--- Problem to solve ---
Consider the entries below. Count the lines holding the string "what" and state the number only.

※

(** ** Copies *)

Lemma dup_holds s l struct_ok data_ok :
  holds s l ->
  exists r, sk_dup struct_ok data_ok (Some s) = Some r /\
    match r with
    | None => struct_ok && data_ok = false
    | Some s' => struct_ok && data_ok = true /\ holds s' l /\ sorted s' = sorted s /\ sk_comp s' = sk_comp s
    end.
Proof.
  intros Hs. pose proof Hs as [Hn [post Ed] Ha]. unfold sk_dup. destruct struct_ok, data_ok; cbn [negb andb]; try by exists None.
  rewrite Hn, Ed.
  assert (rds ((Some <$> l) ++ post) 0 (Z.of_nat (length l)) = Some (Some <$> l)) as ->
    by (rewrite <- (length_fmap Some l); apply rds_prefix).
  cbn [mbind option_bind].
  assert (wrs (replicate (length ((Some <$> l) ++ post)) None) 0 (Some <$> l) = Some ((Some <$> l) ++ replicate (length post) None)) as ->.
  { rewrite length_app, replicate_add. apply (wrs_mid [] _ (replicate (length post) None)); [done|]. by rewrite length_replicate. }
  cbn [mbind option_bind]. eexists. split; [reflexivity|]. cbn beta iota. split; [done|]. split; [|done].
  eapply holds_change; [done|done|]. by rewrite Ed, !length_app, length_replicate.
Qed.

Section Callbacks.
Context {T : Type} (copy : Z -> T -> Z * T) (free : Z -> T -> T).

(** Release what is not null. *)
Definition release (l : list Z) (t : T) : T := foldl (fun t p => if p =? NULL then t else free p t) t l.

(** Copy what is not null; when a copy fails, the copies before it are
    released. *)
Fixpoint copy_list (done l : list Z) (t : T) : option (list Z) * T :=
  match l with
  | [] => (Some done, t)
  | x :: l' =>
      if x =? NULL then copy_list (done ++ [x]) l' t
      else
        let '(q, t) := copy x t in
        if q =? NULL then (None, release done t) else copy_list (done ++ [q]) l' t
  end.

※

--- Response to this task ---
2